Copy, from the material below, each line that contains the word "World".
#### Records to use
(** A record is added unless its id is already taken. *)
Definition add_record (i : string) (d : string) (m : Metadata)
    (docs : list StoredDoc) : list StoredDoc :=
  if existsb (fun s => String.eqb (sd_id s) i) docs
  then docs
  else docs ++ [{| sd_id := i; sd_document := Some d; sd_metadata := Some m |}].

Fixpoint add_records (ids : list string) (documents : list string)
    (metadatas : list Metadata) (docs : list StoredDoc) : list StoredDoc :=
  match ids, documents, metadatas with
  | i :: ids', d :: documents', m :: metadatas' =>
      add_records ids' documents' metadatas' (add_record i d m docs)
  | _, _, _ => docs
  end.

(** *** The client API *)

Definition heartbeat (c : ChromaClient) : Eff World Z :=
  rpc (Heartbeat c) (fun w => Returned (now w, collections w)).

(** The client lists collections by pages; called without arguments, as
    the service calls it, it returns the first page, of at most
    [list_page] collections. *)
Definition list_page : nat := 100.

Definition listCollections (c : ChromaClient) : Eff World (list Handle) :=
  rpc (ListCollections c)
      (fun w => Returned (map handle_of (take list_page (collections w)),
                          collections w)).

Definition getCollection (c : ChromaClient) (name : string) : Eff World Handle :=
  rpc (GetCollection c name) (reading name (fun col _ => handle_of col)).

Definition count (h : Handle) : Eff World nat :=
  rpc (Count (h_name h))
      (reading (h_name h) (fun col _ => length (rc_docs col))).
(** * Lecture demos of Principles of Machine Learning: a shallow embedding

    The notebooks under [lecture_demo/] contain a handful of small numerical
    routines: the threshold estimator of the statistical-learning notebook,
    the tabular Q-learning helpers of the model-free notebook, model-based
    policy iteration of the decision-trees notebook and the PCA recommender,
    together with the code around them: the Q-learning training loop, the
    coin-flip experiment and its closed-form distribution functions, the
    noise and normalisation helpers and the policy printer.

    Floating-point numbers are read as exact rationals ([Q]); NumPy arrays
    are lists with explicit bounds checks; Python exceptions are values of
    [exn]; in-place mutation is threaded through a state-and-error monad. *)

From Stdlib Require Import ZArith QArith Qround Qminmax Qpower Lqa Lia Sorted.
From stdpp Require Import base option list strings.

Local Open Scope Q_scope.

(** ** Python exceptions and the state-and-error monad *)

Inductive exn : Type :=
  | IndexError
  | KeyError
  | ValueError
  | UnboundLocalError.

(** A computation over a mutable store [St]: it ends in a value or in an
    exception, and in both cases leaves a store behind. *)
Definition M (St A : Type) : Type := St -> (exn + A) * St.

Definition ret {St A} (a : A) : M St A := fun σ => (inr a, σ).

Definition bind {St A B} (m : M St A) (k : A -> M St B) : M St B :=
  fun σ => match m σ with
           | (inr a, σ') => k a σ'
           | (inl e, σ') => (inl e, σ')
           end.

Definition raise {St A} (e : exn) : M St A := fun σ => (inl e, σ).
Definition get {St} : M St St := fun σ => (inr σ, σ).
Definition put {St} (σ' : St) : M St unit := fun _ => (inr tt, σ').

Definition lift_opt {St A} (e : exn) (o : option A) : M St A :=
  match o with Some a => ret a | None => raise e end.

Declare Scope py_scope.
Delimit Scope py_scope with py.
Notation "x <~ m ;; k" := (bind m (fun x => k))
  (at level 100, m at next level, right associativity) : py_scope.
Notation "m ;;; k" := (bind m (fun _ => k))
  (at level 100, right associativity) : py_scope.
Local Open Scope py_scope.

(** [for x in l: acc = body x acc] *)
Fixpoint for_each {St A Acc} (l : list A) (body : A -> Acc -> M St Acc) (acc : Acc)
  : M St Acc :=
  match l with
  | [] => ret acc
  | x :: rest => acc' <~ body x acc ;; for_each rest body acc'
  end.

(** [for i in range(n)] *)
Definition for_range {St Acc} (n : nat) (body : nat -> Acc -> M St Acc) (acc : Acc)
  : M St Acc :=
  for_each (seq 0 n) body acc.

(** ** NumPy helpers *)

(** An integer index into an axis of size [d]: negative indices count from
    the end, anything outside [-d, d) raises [IndexError]. *)
Definition np_index (d : nat) (i : Z) : option nat :=
  if ((0 <=? i) && (i <? Z.of_nat d))%Z then Some (Z.to_nat i)
  else if ((- Z.of_nat d <=? i) && (i <? 0))%Z then Some (Z.to_nat (i + Z.of_nat d))
  else None.

(** [x < y] and [x > y] on numbers. *)
Definition Qltb (x y : Q) : bool := negb (Qle_bool y x).
Definition Qgtb (x y : Q) : bool := Qltb y x.

(** [l[i]] and [l[i] = v] on a one-dimensional array, with a natural index. *)
Definition getitem {St A} (l : list A) (i : nat) : M St A :=
  lift_opt IndexError (l !! i).

Definition setitem {St A} (l : list A) (i : nat) (v : A) : M St (list A) :=
  if decide (i < length l)%nat then ret (<[i := v]> l) else raise IndexError.

(** [enumerate(l)] *)
Definition enumerate {A} (l : list A) : list (nat * A) :=
  zip (seq 0 (length l)) l.

(** [np.zeros(n)] *)
Definition np_zeros (n : nat) : list Q := replicate n 0.

(** ** The Q-learning notebook *)

(** [bin_size = 10] and the three bin counts, [np.ceil(_ / bin_size)]. *)
Definition bin_size : Z := 10.
Definition n_bins_dist : nat := Z.to_nat (Qceiling (350 / inject_Z bin_size)).
Definition n_bins_top : nat := Z.to_nat (Qceiling (1024 / inject_Z bin_size)).
Definition n_bins_bot : nat := Z.to_nat (Qceiling (1024 / inject_Z bin_size)).

(** The fields of [getGameState()] that the notebook reads. *)
Record game_state : Type := {
  player_y : Q;
  next_pipe_dist_to_player : Q;
  next_pipe_top_y : Q;
  next_pipe_bottom_y : Q
}.

(** A parsed state is an integer array of length three. *)
Definition state : Type := (Z * Z * Z)%type.

(** Python's [x // bin_size] followed by the store into an int array. *)
Definition floordiv (x : Q) (b : Z) : Z := Qfloor (x / inject_Z b).

Definition parse_state (g : game_state) : state :=
  (floordiv (next_pipe_dist_to_player g) bin_size,
   floordiv (next_pipe_top_y g - player_y g + 512) bin_size,
   floordiv (next_pipe_bottom_y g - player_y g + 512) bin_size).

Definition parse_reward (game_reward : Q) : Q :=
  if Qle_bool 0 game_reward then 1 else -100.

(** The action-value tensor of shape [(dim_dist, dim_top, dim_bot, 2)],
    stored like an ndarray: the shape and one row-major buffer. *)
Record QTable : Type := {
  dim_dist : nat;
  dim_top : nat;
  dim_bot : nat;
  cells : list Q
}.

Definition n_actions : nat := 2.

Definition table_size (T : QTable) : nat :=
  (dim_dist T * dim_top T * dim_bot T * n_actions)%nat.

Definition wf_table (T : QTable) : Prop := length (cells T) = table_size T.

(** [np.zeros((d0, d1, d2, 2))] *)
Definition zeros_table (d0 d1 d2 : nat) : QTable :=
  {| dim_dist := d0; dim_top := d1; dim_bot := d2;
     cells := np_zeros (d0 * d1 * d2 * n_actions) |}.

(** [Q = np.zeros((n_bins_dist, n_bins_top, n_bins_bot, 2))] *)
Definition Q_init : QTable := zeros_table n_bins_dist n_bins_top n_bins_bot.

(** Position in the buffer of entry [(i, j, k, a)]. *)
Definition flat (T : QTable) (i j k a : nat) : nat :=
  (((i * dim_top T + j) * dim_bot T + k) * n_actions + a)%nat.

(** [Q[tuple(state)]]: the start of the addressed row of two action values,
    or [IndexError]. *)
Definition row_offset (T : QTable) (s : state) : option nat :=
  let '(s0, s1, s2) := s in
  i ← np_index (dim_dist T) s0;
  j ← np_index (dim_top T) s1;
  k ← np_index (dim_bot T) s2;
  Some (flat T i j k 0).

(** [Q[tuple(state)][action]] as a buffer position. *)
Definition cell_offset (T : QTable) (s : state) (action : Z) : option nat :=
  base ← row_offset T s;
  a ← np_index n_actions action;
  Some (base + a)%nat.

(** Reading [Q[tuple(state)]], a view on two entries. *)
Definition read_row (s : state) : M QTable (Q * Q) :=
  T <~ get ;;
  base <~ lift_opt IndexError (row_offset T s) ;;
  q0 <~ lift_opt IndexError (cells T !! base) ;;
  q1 <~ lift_opt IndexError (cells T !! S base) ;;
  ret (q0, q1).

Definition read_cell (s : state) (action : Z) : M QTable Q :=
  T <~ get ;;
  p <~ lift_opt IndexError (cell_offset T s action) ;;
  lift_opt IndexError (cells T !! p).

(** [Q[tuple(state)][action] = v] *)
Definition write_cell (s : state) (action : Z) (v : Q) : M QTable unit :=
  T <~ get ;;
  p <~ lift_opt IndexError (cell_offset T s action) ;;
  if decide (p < length (cells T))%nat then
    put {| dim_dist := dim_dist T; dim_top := dim_top T; dim_bot := dim_bot T;
           cells := <[p := v]> (cells T) |}
  else raise IndexError.

(** [np.max] of a row of two entries. *)
Definition np_max2 (r : Q * Q) : Q := Qmax (fst r) (snd r).

Definition choose_action (s : state) : M QTable nat :=
  r <~ read_row s ;;
  let '(q_up, q_nothing) := r in
  ret (if Qgtb q_up q_nothing then 0%nat else 1%nat).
########
# [Task response]
Definition heartbeat (c : ChromaClient) : Eff World Z :=
Definition listCollections (c : ChromaClient) : Eff World (list Handle) :=
Definition getCollection (c : ChromaClient) (name : string) : Eff World Handle :=
Definition count (h : Handle) : Eff World nat :=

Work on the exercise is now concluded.